Aim of the task: Once you reach the line containing "(** From the" in the data below, restate each line word for word up to and including the one containing "Some (out, error).".

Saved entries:
- - - - - - -

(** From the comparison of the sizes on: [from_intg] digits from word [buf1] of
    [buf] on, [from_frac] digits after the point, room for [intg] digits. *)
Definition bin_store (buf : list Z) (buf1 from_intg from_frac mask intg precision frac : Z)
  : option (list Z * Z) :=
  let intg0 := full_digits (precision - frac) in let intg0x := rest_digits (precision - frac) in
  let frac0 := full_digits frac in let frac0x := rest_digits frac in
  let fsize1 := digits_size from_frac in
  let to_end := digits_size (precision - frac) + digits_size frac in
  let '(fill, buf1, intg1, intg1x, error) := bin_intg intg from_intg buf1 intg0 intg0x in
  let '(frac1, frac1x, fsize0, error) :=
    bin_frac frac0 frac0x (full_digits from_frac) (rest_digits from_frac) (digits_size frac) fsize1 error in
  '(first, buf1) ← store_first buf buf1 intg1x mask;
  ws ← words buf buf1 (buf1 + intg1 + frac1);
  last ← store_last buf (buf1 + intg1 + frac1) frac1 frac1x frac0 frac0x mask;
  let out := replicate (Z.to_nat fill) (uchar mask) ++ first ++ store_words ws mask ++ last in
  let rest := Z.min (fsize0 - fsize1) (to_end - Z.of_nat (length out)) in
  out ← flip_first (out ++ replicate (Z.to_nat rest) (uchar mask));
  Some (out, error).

- - - - - - -

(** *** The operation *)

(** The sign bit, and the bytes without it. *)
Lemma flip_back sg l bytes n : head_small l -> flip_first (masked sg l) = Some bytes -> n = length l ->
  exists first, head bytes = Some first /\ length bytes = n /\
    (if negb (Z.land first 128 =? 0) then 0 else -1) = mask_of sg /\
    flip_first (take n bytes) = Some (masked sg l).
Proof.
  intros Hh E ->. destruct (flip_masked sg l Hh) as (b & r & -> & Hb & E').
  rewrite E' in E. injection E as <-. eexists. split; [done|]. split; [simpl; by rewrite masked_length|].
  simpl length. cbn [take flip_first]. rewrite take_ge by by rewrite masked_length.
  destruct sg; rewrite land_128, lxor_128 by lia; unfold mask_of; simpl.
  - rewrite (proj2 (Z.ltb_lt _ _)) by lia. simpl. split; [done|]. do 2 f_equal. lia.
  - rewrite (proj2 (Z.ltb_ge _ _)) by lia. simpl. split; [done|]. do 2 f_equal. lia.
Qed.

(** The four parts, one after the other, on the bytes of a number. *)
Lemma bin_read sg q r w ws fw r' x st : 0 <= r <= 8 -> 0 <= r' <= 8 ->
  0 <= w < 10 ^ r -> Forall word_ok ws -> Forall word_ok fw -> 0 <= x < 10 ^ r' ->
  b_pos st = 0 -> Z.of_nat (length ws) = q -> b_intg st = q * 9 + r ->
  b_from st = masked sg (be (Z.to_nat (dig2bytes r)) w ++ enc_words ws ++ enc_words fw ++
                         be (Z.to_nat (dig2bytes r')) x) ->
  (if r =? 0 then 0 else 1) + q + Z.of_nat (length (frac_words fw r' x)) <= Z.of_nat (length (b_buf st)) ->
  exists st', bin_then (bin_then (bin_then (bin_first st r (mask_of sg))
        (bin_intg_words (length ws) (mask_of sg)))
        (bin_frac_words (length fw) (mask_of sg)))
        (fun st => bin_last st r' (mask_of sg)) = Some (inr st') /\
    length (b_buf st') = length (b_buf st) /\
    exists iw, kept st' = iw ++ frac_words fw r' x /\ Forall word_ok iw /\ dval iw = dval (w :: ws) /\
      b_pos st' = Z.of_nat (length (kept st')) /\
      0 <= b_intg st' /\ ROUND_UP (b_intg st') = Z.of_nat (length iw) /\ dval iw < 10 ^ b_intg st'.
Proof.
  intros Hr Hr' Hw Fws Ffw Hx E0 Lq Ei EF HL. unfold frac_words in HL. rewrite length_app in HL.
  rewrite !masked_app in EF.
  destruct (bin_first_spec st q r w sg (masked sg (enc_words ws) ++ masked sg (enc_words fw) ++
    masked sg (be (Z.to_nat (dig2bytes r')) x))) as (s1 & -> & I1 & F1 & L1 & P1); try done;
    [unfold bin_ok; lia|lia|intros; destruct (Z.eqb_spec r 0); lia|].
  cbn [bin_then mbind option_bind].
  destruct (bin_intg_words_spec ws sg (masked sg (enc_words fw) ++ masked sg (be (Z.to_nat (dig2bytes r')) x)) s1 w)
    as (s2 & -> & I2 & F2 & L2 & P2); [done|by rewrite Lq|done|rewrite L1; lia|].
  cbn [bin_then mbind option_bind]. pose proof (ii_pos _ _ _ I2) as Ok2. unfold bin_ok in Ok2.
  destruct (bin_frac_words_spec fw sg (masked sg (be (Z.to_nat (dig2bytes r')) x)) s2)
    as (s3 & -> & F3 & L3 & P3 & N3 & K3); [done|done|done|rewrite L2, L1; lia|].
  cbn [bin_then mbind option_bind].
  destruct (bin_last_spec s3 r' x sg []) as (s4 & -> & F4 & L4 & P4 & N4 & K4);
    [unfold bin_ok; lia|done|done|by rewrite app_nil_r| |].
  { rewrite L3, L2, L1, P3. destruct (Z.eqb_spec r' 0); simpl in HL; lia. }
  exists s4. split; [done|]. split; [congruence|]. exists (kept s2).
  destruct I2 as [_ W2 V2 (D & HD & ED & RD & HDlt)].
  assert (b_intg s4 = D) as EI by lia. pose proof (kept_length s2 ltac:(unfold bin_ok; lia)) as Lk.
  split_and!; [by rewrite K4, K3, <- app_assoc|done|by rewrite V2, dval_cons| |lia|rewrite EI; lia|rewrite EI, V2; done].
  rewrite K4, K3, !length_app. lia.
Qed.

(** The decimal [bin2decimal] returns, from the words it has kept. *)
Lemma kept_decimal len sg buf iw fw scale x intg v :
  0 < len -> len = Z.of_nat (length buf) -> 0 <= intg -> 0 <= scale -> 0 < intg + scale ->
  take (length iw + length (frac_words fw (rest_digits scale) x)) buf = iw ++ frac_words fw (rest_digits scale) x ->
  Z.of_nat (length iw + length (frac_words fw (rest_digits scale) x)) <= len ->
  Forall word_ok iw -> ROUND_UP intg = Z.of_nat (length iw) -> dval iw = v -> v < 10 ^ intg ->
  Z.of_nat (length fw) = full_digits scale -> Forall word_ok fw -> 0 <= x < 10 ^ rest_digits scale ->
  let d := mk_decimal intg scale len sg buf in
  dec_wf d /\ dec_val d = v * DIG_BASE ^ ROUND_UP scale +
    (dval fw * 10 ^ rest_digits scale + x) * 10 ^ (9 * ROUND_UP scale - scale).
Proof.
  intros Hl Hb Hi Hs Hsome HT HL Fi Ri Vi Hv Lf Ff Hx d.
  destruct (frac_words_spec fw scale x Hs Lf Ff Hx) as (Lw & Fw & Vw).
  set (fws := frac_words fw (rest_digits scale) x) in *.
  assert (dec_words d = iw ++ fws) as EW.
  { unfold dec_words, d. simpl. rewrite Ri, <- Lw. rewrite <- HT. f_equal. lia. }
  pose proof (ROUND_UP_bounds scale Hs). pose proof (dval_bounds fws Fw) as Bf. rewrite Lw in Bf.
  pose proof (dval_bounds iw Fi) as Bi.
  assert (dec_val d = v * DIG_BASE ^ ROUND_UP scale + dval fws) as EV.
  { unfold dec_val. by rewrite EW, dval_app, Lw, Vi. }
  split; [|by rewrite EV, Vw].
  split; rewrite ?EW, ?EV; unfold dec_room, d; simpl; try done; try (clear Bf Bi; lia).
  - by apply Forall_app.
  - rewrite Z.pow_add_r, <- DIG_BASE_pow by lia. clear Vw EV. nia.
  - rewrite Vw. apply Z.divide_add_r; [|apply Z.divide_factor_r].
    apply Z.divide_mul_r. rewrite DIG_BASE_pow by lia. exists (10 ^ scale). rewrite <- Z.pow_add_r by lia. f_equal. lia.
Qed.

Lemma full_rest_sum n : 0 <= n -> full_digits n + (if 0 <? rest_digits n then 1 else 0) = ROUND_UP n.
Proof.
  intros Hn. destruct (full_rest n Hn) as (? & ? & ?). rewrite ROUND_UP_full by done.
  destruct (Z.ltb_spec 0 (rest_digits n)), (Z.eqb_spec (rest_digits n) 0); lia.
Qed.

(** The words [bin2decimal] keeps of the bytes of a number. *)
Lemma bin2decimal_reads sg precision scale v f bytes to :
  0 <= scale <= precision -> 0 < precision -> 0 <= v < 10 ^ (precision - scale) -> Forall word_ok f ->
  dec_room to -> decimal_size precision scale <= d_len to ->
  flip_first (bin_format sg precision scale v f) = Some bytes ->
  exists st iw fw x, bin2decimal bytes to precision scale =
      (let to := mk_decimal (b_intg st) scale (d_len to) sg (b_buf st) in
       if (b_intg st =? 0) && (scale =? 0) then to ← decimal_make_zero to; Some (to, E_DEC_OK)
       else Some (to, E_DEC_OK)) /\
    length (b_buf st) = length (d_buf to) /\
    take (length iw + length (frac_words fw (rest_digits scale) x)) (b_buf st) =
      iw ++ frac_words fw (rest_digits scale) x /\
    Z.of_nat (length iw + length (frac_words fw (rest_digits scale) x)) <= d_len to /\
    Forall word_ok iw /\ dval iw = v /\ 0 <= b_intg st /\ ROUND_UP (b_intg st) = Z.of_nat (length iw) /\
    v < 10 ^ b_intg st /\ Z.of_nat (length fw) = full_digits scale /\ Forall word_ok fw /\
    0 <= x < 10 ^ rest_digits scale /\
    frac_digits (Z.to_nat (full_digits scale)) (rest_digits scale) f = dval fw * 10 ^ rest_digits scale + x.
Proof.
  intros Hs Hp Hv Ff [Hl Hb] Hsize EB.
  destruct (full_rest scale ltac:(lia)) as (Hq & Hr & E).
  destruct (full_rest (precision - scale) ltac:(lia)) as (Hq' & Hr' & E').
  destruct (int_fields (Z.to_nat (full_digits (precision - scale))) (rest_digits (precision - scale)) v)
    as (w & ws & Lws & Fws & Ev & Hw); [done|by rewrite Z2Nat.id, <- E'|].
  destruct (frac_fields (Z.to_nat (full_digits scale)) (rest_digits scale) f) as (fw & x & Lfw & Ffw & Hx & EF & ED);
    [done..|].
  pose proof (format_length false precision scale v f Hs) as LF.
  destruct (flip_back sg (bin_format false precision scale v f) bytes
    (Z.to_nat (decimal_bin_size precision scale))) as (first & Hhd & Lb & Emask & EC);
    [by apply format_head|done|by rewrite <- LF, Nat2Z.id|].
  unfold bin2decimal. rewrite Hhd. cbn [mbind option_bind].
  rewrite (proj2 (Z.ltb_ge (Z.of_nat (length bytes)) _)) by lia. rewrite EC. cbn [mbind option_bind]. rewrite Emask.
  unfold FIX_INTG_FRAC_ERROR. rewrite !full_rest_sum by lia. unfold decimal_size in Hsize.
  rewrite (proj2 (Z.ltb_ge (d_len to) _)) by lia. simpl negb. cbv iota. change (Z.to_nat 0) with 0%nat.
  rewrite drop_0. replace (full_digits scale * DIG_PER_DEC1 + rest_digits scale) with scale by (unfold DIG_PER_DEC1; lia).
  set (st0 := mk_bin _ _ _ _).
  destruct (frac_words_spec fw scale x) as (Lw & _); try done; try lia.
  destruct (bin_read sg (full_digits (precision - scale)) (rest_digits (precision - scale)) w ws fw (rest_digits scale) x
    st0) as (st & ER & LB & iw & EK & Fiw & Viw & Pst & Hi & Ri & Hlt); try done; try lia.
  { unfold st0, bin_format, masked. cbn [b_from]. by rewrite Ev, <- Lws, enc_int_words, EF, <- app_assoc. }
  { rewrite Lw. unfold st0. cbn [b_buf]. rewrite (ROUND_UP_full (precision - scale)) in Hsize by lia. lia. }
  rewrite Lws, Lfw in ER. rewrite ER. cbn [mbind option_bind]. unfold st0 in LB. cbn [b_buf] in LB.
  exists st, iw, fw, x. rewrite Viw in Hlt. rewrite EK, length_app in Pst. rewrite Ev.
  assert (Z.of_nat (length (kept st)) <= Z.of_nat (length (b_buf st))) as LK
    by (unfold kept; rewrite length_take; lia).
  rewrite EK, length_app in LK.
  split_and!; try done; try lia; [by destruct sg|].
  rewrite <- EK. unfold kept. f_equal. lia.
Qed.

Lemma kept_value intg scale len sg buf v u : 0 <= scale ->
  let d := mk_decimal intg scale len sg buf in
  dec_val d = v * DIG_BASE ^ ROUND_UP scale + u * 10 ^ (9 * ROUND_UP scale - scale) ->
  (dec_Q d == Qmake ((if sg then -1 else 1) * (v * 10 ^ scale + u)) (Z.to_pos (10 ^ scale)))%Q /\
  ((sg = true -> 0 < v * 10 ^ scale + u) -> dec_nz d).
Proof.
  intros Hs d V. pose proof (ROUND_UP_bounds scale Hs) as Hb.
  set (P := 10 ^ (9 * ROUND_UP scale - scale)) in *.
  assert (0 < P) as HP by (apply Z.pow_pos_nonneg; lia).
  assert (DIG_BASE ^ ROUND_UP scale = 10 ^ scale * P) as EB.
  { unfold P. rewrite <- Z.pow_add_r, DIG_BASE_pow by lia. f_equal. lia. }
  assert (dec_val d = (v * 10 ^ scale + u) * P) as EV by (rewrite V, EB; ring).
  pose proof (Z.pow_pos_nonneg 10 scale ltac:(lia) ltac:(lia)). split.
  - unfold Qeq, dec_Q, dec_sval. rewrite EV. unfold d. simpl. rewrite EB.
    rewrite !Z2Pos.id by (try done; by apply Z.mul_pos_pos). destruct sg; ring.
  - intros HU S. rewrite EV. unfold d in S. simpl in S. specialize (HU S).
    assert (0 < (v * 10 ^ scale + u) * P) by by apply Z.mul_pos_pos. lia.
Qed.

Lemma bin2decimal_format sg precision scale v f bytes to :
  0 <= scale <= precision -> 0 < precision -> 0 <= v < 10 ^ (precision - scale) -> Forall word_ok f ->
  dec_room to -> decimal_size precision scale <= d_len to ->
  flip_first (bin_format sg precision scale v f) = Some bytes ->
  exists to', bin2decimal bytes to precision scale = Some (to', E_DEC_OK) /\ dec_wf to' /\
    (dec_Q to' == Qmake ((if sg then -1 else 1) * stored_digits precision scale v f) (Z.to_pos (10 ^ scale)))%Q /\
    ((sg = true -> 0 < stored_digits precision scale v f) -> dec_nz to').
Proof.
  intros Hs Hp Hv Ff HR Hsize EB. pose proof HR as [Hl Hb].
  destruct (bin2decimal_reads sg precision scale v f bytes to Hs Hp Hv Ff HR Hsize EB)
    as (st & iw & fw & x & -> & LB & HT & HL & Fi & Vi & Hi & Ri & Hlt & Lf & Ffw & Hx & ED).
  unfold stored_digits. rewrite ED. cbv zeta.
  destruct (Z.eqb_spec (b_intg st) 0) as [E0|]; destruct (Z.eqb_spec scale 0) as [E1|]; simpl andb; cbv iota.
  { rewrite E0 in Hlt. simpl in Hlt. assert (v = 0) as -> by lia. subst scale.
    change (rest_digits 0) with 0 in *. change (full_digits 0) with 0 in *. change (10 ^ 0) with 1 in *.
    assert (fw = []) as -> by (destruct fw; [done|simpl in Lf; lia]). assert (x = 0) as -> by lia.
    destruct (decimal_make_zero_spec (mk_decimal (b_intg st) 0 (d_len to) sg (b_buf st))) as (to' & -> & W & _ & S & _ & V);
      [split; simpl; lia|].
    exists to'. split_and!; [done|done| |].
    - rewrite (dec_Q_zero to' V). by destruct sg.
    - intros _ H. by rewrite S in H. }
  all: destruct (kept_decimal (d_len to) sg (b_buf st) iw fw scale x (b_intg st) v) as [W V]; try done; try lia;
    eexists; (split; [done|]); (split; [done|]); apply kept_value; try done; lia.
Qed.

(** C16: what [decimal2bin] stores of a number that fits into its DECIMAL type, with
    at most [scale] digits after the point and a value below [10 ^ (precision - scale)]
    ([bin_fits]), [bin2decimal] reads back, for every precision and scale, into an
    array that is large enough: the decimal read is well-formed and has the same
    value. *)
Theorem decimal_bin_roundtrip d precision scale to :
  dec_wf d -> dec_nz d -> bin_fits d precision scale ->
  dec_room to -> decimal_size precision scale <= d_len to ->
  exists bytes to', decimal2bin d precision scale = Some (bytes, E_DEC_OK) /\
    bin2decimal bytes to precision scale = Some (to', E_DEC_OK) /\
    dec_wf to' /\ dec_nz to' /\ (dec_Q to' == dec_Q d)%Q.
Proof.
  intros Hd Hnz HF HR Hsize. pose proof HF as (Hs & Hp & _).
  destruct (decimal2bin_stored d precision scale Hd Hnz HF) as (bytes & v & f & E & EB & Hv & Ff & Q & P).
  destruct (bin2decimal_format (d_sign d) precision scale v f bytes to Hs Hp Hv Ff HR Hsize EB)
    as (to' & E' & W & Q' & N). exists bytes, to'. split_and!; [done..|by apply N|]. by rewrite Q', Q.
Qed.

- - - - - - -

Solution to this task:
(** From the comparison of the sizes on: [from_intg] digits from word [buf1] of
    [buf] on, [from_frac] digits after the point, room for [intg] digits. *)
Definition bin_store (buf : list Z) (buf1 from_intg from_frac mask intg precision frac : Z)
  : option (list Z * Z) :=
  let intg0 := full_digits (precision - frac) in let intg0x := rest_digits (precision - frac) in
  let frac0 := full_digits frac in let frac0x := rest_digits frac in
  let fsize1 := digits_size from_frac in
  let to_end := digits_size (precision - frac) + digits_size frac in
  let '(fill, buf1, intg1, intg1x, error) := bin_intg intg from_intg buf1 intg0 intg0x in
  let '(frac1, frac1x, fsize0, error) :=
    bin_frac frac0 frac0x (full_digits from_frac) (rest_digits from_frac) (digits_size frac) fsize1 error in
  '(first, buf1) ← store_first buf buf1 intg1x mask;
  ws ← words buf buf1 (buf1 + intg1 + frac1);
  last ← store_last buf (buf1 + intg1 + frac1) frac1 frac1x frac0 frac0x mask;
  let out := replicate (Z.to_nat fill) (uchar mask) ++ first ++ store_words ws mask ++ last in
  let rest := Z.min (fsize0 - fsize1) (to_end - Z.of_nat (length out)) in
  out ← flip_first (out ++ replicate (Z.to_nat rest) (uchar mask));
  Some (out, error).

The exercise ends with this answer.